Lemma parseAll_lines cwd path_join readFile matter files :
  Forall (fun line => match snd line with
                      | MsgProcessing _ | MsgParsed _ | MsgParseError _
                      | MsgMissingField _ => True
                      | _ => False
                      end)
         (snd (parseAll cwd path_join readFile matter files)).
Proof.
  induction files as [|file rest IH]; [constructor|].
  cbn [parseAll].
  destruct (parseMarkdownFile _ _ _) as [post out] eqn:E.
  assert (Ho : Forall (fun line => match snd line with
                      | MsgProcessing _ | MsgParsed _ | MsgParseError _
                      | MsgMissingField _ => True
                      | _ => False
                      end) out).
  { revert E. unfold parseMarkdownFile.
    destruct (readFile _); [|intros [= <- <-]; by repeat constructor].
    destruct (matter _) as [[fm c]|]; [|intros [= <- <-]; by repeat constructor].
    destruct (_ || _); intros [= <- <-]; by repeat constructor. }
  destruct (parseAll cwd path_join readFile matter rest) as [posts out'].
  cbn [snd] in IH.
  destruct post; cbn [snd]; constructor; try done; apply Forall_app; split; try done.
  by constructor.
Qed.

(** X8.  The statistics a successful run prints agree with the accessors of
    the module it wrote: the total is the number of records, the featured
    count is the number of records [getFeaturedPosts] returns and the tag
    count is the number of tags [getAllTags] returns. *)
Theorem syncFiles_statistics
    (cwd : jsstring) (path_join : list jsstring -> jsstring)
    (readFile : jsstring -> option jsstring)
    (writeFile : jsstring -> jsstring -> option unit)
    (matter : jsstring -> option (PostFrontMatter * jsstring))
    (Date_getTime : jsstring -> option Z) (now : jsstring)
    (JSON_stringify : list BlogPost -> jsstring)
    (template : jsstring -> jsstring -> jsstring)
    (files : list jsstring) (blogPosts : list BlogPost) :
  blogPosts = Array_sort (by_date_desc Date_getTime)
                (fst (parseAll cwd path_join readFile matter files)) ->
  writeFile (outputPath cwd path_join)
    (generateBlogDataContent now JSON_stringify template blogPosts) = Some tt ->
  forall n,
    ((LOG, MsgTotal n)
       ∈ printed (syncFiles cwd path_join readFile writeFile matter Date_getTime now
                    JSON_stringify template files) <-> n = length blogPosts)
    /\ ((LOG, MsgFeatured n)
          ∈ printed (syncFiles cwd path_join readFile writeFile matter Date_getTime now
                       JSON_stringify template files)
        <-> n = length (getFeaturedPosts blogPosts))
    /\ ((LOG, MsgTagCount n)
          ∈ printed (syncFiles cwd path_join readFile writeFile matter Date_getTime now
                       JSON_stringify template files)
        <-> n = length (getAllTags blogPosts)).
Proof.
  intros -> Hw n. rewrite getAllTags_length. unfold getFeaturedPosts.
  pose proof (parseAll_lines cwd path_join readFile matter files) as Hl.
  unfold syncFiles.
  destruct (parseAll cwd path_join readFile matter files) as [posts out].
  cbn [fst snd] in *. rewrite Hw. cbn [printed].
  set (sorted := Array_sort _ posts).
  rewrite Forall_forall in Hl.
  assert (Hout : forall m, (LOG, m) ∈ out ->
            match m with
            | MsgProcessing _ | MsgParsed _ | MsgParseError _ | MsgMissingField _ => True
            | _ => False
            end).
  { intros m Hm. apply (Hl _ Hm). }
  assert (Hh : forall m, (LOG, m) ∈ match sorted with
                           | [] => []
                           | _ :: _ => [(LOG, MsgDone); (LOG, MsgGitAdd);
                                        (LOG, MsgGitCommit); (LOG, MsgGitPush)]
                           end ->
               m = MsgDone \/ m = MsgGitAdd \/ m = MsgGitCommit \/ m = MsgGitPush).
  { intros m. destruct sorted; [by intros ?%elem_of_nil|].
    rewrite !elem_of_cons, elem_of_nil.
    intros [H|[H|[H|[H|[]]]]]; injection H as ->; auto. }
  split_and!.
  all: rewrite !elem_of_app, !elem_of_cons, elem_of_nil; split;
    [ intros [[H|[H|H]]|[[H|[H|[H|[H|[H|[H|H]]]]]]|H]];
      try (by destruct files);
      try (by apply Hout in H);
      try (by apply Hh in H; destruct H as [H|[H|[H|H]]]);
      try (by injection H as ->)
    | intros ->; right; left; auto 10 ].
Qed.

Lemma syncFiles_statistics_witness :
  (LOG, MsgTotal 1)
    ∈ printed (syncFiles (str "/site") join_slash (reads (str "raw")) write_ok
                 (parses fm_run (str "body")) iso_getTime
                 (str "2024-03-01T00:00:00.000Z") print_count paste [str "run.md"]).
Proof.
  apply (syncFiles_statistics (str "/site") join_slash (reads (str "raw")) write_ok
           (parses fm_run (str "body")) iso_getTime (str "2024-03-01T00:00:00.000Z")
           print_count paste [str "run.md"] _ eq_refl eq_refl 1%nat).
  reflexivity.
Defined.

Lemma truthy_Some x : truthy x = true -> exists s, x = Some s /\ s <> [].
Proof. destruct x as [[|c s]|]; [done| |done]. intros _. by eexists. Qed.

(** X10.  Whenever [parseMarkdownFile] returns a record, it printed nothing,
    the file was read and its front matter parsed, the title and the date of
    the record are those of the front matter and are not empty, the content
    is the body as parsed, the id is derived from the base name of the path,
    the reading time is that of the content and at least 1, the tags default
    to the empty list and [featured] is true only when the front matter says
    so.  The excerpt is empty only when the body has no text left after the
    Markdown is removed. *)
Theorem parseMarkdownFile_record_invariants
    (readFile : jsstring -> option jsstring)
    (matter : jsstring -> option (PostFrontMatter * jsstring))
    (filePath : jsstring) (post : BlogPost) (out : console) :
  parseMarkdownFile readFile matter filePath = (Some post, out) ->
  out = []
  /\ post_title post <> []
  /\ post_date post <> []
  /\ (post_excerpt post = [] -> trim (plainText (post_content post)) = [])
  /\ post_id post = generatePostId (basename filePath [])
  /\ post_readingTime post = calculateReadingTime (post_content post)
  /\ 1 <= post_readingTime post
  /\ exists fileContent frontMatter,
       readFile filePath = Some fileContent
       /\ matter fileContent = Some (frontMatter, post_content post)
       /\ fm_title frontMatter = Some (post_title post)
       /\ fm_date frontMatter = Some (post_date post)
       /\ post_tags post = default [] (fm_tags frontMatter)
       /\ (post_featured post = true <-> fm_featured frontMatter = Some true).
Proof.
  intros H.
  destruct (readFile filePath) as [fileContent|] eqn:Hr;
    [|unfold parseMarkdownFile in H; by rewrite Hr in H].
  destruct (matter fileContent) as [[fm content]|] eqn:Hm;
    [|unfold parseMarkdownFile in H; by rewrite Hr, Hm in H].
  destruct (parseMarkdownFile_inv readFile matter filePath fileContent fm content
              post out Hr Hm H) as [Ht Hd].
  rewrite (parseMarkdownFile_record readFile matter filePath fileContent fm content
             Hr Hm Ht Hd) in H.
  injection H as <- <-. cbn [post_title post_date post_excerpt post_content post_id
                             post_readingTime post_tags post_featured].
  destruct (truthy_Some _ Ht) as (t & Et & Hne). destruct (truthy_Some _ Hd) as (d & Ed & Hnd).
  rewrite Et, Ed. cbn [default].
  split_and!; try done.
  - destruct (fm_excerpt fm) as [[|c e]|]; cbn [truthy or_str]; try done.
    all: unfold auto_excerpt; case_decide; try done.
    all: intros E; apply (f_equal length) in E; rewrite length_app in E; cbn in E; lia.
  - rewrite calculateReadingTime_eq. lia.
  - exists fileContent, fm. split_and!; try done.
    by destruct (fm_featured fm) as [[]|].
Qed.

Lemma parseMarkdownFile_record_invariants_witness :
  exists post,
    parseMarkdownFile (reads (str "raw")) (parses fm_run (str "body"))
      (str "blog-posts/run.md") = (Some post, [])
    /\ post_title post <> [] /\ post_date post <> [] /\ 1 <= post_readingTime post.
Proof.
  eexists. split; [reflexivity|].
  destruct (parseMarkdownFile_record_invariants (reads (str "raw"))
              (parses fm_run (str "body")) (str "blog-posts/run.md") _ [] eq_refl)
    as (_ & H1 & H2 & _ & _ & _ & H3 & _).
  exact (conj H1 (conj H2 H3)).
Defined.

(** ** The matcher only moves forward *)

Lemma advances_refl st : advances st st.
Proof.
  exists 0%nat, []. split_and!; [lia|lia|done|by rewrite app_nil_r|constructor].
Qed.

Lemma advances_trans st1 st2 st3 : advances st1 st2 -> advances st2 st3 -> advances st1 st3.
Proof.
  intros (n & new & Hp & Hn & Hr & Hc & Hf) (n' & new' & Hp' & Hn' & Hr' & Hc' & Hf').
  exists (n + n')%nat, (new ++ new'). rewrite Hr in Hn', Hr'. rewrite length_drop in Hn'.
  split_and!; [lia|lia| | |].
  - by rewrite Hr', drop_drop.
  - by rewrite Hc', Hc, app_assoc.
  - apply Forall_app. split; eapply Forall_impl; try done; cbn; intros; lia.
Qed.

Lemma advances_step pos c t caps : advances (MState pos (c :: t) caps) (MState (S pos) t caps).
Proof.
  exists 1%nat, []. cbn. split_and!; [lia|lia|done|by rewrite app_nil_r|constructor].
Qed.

• Action item: Please restate word for word only the lines from the one with "exact (conj H1 (conj H2 H3))." through the final line of the listing above, both of them included.

• Response to this task:
  exact (conj H1 (conj H2 H3)).
Defined.

(** ** The matcher only moves forward *)

Lemma advances_refl st : advances st st.
Proof.
  exists 0%nat, []. split_and!; [lia|lia|done|by rewrite app_nil_r|constructor].
Qed.

Lemma advances_trans st1 st2 st3 : advances st1 st2 -> advances st2 st3 -> advances st1 st3.
Proof.
  intros (n & new & Hp & Hn & Hr & Hc & Hf) (n' & new' & Hp' & Hn' & Hr' & Hc' & Hf').
  exists (n + n')%nat, (new ++ new'). rewrite Hr in Hn', Hr'. rewrite length_drop in Hn'.
  split_and!; [lia|lia| | |].
  - by rewrite Hr', drop_drop.
  - by rewrite Hc', Hc, app_assoc.
  - apply Forall_app. split; eapply Forall_impl; try done; cbn; intros; lia.
Qed.

Lemma advances_step pos c t caps : advances (MState pos (c :: t) caps) (MState (S pos) t caps).
Proof.
  exists 1%nat, []. cbn. split_and!; [lia|lia|done|by rewrite app_nil_r|constructor].
Qed.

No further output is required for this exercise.